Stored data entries
--
(* ===== verification/Identifiers.v ===== *)
(** * Matrix identifiers

    The identifier functions of [synapse/types/__init__.py] (domain and
    localpart of an id, [DomainSpecificString] and its subclasses, the mapping
    of arbitrary user names to localparts) and the server-name parsing of
    [synapse/util/stringutils.py] that their validation calls. *)

From S2P Require Import Prelude PyJson RoomVersions.
From Stdlib Require Import Ascii.

(** [netaddr.valid_ipv6], called by [parse_and_validate_server_name]. *)
Class Netaddr := valid_ipv6 : string → bool.

(** ** [get_domain_from_id], [get_localpart_from_id] *)

Definition get_domain_from_id (s : string) : res string :=
  match str_find ":" s with
  | None => Raise (SynapseError 400 "Invalid ID: %r" Codes.UNKNOWN)
  | Some idx => Ok (str_drop (S idx) s)
  end.

(** [s[1:]], by code points: the first byte and its continuation bytes. *)
Fixpoint drop_continuation (s : string) : string :=
  match s with
  | String c s' => if is_continuation c then drop_continuation s' else s
  | EmptyString => EmptyString
  end.

Definition str_tail (s : string) : string :=
  match s with String _ s => drop_continuation s | EmptyString => EmptyString end.

Definition get_localpart_from_id (s : string) : res string :=
  match str_find ":" s with
  | None => Raise (SynapseError 400 "Invalid ID: %r" Codes.UNKNOWN)
  | Some idx => Ok (str_tail (str_take idx s))
  end.

(** ** Server names ([synapse/util/stringutils.py]) *)

Definition str_last (s : string) : option ascii := last (str_chars s).

(** [s.rsplit(":", 1)]: the part before the last colon and the part after it,
    if there is a colon. *)
Definition rsplit_colon (s : string) : string * option string :=
  match str_find ":" (str_rev s) with
  | None => (s, None)
  | Some idx => (str_rev (str_drop (S idx) (str_rev s)), Some (str_rev (str_take idx (str_rev s))))
  end.

Definition parse_server_name (server_name : string) : res (string * option Z) :=
  match str_last server_name with
  | Some "]"%char => Ok (server_name, None)
  | _ =>
      let '(domain, rest) := rsplit_colon server_name in
      match rest with
      | None => Ok (domain, None)
      | Some p =>
          match py_int_of_str p with
          | Ok port => Ok (domain, Some port)
          | Raise _ => Raise ValueError
          end
      end
  end.

Definition is_host_char (c : ascii) : bool :=
  let n := N_of_ascii c in
  ((48 <=? n) && (n <=? 57) || (65 <=? n) && (n <=? 90) ||
   (97 <=? n) && (n <=? 122) || (n =? 45))%N.

(** [VALID_HOST_REGEX]: non-empty labels of host characters separated by
    dots. [seen] tells whether the current label has a character yet. *)
Fixpoint valid_host_from (seen : bool) (s : string) : bool :=
  match s with
  | EmptyString => seen
  | String c s =>
      if is_host_char c then valid_host_from true s
      else if Ascii.eqb c "." then seen && valid_host_from false s
      else false
  end.

Definition VALID_HOST_REGEX_match (s : string) : bool := valid_host_from false s.

Section ServerName.
Context `{Netaddr}.

Definition parse_and_validate_server_name (server_name : string) : res (string * option Z) :=
  '(host, port) ← parse_server_name server_name;
  match host with
  | String "[" rest =>
      match str_last host with
      | Some "]"%char =>
          (* host[1:-1] *)
          let ipv6_address := str_take (String.length rest - 1) rest in
          raise_if (String.eqb ipv6_address "" || negb (valid_ipv6 ipv6_address)) ValueError;;
          Ok (host, port)
      | _ => Raise ValueError
      end
  | _ =>
      raise_if (negb (VALID_HOST_REGEX_match host)) ValueError;;
      Ok (host, port)
  end.

End ServerName.

(** ** [DomainSpecificString] *)

Record DomainSpecificString := { localpart : string; domain : string }.

(** The [SIGIL] of each subclass. *)
Definition UserID_SIGIL : ascii := "@".
Definition RoomAlias_SIGIL : ascii := "#".
Definition RoomID_SIGIL : ascii := "!".
Definition EventID_SIGIL : ascii := "$".

Definition from_string (sigil : ascii) (s : string) : res DomainSpecificString :=
  match s with
  | String c rest =>
      if Ascii.eqb c sigil then
        match str_find ":" rest with
        | Some i => Ok {| localpart := str_take i rest; domain := str_drop (S i) rest |}
        | None =>
            Raise (SynapseError 400 "Expected %s of the form '%slocalname:domain'"
                     Codes.INVALID_PARAM)
        end
      else Raise (SynapseError 400 "Expected %s string to start with '%s'" Codes.INVALID_PARAM)
  | EmptyString =>
      Raise (SynapseError 400 "Expected %s string to start with '%s'" Codes.INVALID_PARAM)
  end.

Definition to_string (sigil : ascii) (x : DomainSpecificString) : string :=
  String sigil (String.append (localpart x) (String ":" (domain x))).

Definition is_valid `{Netaddr} (sigil : ascii) (s : string) : bool :=
  is_ok (obj ← from_string sigil s; parse_and_validate_server_name (domain obj)).

(** ** User names to localparts *)

Definition is_lower (c : ascii) : bool :=
  let n := N_of_ascii c in ((97 <=? n) && (n <=? 122))%N.
Definition is_upper (c : ascii) : bool :=
  let n := N_of_ascii c in ((65 <=? n) && (n <=? 90))%N.
Definition is_digit (c : ascii) : bool :=
  let n := N_of_ascii c in ((48 <=? n) && (n <=? 57))%N.

(** [bytes.lower] of one byte. *)
Definition lower_char (c : ascii) : ascii :=
  if is_upper c then ascii_of_N (N_of_ascii c + 32) else c.

(** Membership in [MXID_LOCALPART_ALLOWED_CHARACTERS]. *)
Definition mxid_allowed (c : ascii) : bool :=
  is_lower c || is_digit c ||
  match c with "_" | "-" | "." | "/" | "=" | "+" => true | _ => false end%char.

Definition contains_invalid_mxid_characters (localpart : string) : bool :=
  existsb (λ c, negb (mxid_allowed c)) (str_chars localpart).

Definition hex_digit (n : N) : ascii :=
  if (n <? 10)%N then ascii_of_N (48 + n) else ascii_of_N (87 + n).

(** [b"=%02x" % (b,)] *)
Definition hex_escape (c : ascii) : list ascii :=
  let n := N_of_ascii c in ["="%char; hex_digit (n / 16); hex_digit (n mod 16)].

(** [UPPER_CASE_PATTERN.sub(f1, username)] *)
Definition mark_upper (c : ascii) : list ascii :=
  if is_upper c || Ascii.eqb c "_" then ["_"%char; lower_char c] else [c].

(** [NON_MXID_CHARACTER_PATTERN.sub(f2, username)]: ['='] is escaped too. *)
Definition escape_non_mxid (c : ascii) : list ascii :=
  if mxid_allowed c && negb (Ascii.eqb c "=") then [c] else hex_escape c.

Definition map_username_to_mxid_localpart (username : string) (case_sensitive : bool) : string :=
  let u := str_chars username in
  let u := if case_sensitive then u ≫= mark_upper else lower_char <$> u in
  let u := u ≫= escape_non_mxid in
  (* re.sub(b"^_", b"=5f", username) *)
  let u := match u with "_"%char :: t => ["="; "5"; "f"]%char ++ t | _ => u end in
  str_of_chars u.

(** ** Lemmas *)

Lemma str_of_chars_chars s : str_of_chars (str_chars s) = s.
Proof. induction s as [|c s IH]; cbn; congruence. Qed.

Lemma str_chars_of_chars l : str_chars (str_of_chars l) = l.
Proof. induction l as [|c l IH]; cbn; congruence. Qed.

#[export] Hint Rewrite str_of_chars_chars str_chars_of_chars : synapse.

(** Inverse of the two byte-level substitutions; only used in proofs. *)
Definition hex_value (c : ascii) : N :=
  if is_digit c then (N_of_ascii c - 48)%N else (N_of_ascii c - 87)%N.

Fixpoint unescape (l : list ascii) : list ascii :=
  match l with
  | "="%char :: x :: y :: t => ascii_of_N (16 * hex_value x + hex_value y) :: unescape t
  | c :: t => c :: unescape t
  | [] => []
  end.

Definition upper_char (c : ascii) : ascii :=
  if is_lower c then ascii_of_N (N_of_ascii c - 32) else c.

Fixpoint unmark (l : list ascii) : list ascii :=
  match l with
  | "_"%char :: c :: t => upper_char c :: unmark t
  | c :: t => c :: unmark t
  | [] => []
  end.

(** Decide a statement on bytes by running through all of them. *)
Ltac all_bytes c := destruct c as [[] [] [] [] [] [] [] []]; try reflexivity.

Lemma unescape_escape c t : unescape (escape_non_mxid c ++ t) = c :: unescape t.
Proof. all_bytes c. Qed.

Lemma unmark_mark c t : unmark (mark_upper c ++ t) = c :: unmark t.
Proof. all_bytes c. Qed.

Lemma unescape_bind l : unescape (l ≫= escape_non_mxid) = l.
Proof.
  induction l as [|c l IH]; [done|]. rewrite bind_cons, unescape_escape. by f_equal.
Qed.

Lemma unmark_bind l : unmark (l ≫= mark_upper) = l.
Proof. induction l as [|c l IH]; [done|]. rewrite bind_cons, unmark_mark. by f_equal. Qed.

(** The final substitution of a leading underscore is also undone by
    [unescape]. *)
Definition escape_leading (l : list ascii) : list ascii :=
  match l with "_"%char :: t => ["="; "5"; "f"]%char ++ t | _ => l end.

Lemma unescape_leading l : unescape (escape_leading l) = unescape l.
Proof. destruct l as [|c t]; [done|]. all_bytes c. Qed.

Lemma escape_non_mxid_allowed c : Forall (λ d, mxid_allowed d = true) (escape_non_mxid c).
Proof. all_bytes c; repeat constructor. Qed.

Lemma escape_leading_allowed l :
  Forall (λ d, mxid_allowed d = true) l → Forall (λ d, mxid_allowed d = true) (escape_leading l).
Proof.
  destruct l as [|c t]; [done|]. intros [Hc Ht]%Forall_cons.
  all_bytes c; cbn in *; try discriminate Hc; repeat constructor; done.
Qed.

(** Parsing the string of an identifier whose localpart has no colon gives it back, and
    any string that parses is the string of what it parses to. *)
Theorem from_string_to_string_roundtrip sigil :
  (∀ x, str_find ":" (localpart x) = None → from_string sigil (to_string sigil x) = Ok x) ∧
  (∀ s x, from_string sigil s = Ok x → to_string sigil x = s).
Proof.
  split.
  - intros [l d] Hl. unfold to_string, from_string; cbn in *.
    rewrite Ascii.eqb_refl, (str_find_append ":" l d Hl).
    by rewrite str_take_append, str_drop_append.
  - intros [|c rest] x; cbn; [done|].
    destruct (Ascii.eqb_spec c sigil) as [->|]; [|done].
    destruct (str_find ":" rest) as [i|] eqn:E; [|done].
    intros; simplify_eq. unfold to_string; cbn. f_equal.
    symmetry. by apply str_find_spec.
Qed.

(** map_username_to_mxid_localpart gives only characters allowed in a user id, and with
    case_sensitive maps different user names to different localparts. *)
Theorem map_username_valid_and_injective :
  (∀ u b, contains_invalid_mxid_characters (map_username_to_mxid_localpart u b) = false) ∧
  (∀ u v, map_username_to_mxid_localpart u true = map_username_to_mxid_localpart v true → u = v).
Proof.
  split.
  - intros u b. unfold contains_invalid_mxid_characters, map_username_to_mxid_localpart.
    rewrite str_chars_of_chars. set (l := if b then _ else _).
    fold (escape_leading (l ≫= escape_non_mxid)).
    apply not_true_is_false. intros (c & Hin & Hc)%existsb_exists.
    assert (Forall (λ d, mxid_allowed d = true) (escape_leading (l ≫= escape_non_mxid))) as Hall.
    { apply escape_leading_allowed, Forall_bind, Forall_true.
      intros; apply escape_non_mxid_allowed. }
    rewrite Forall_forall in Hall.
    rewrite (Hall c) in Hc; [done|]. by apply list_elem_of_In.
  - intros u v H. unfold map_username_to_mxid_localpart in H.
    apply (f_equal str_chars) in H. rewrite !str_chars_of_chars in H.
    apply (f_equal unescape) in H.
    fold (escape_leading ((str_chars u ≫= mark_upper) ≫= escape_non_mxid)) in H.
    fold (escape_leading ((str_chars v ≫= mark_upper) ≫= escape_non_mxid)) in H.
    rewrite !unescape_leading, !unescape_bind in H.
    apply (f_equal unmark) in H. rewrite !unmark_bind in H.
    rewrite <-(str_of_chars_chars u), <-(str_of_chars_chars v). congruence.
Qed.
--
_What to do:_ Looking at the records above, return exactly the lines from the line with "#[export] Hint Rewrite" to the line with "if is_digit c", both ends included.

_Response to this exercise:_
#[export] Hint Rewrite str_of_chars_chars str_chars_of_chars : synapse.

(** Inverse of the two byte-level substitutions; only used in proofs. *)
Definition hex_value (c : ascii) : N :=
  if is_digit c then (N_of_ascii c - 48)%N else (N_of_ascii c - 87)%N.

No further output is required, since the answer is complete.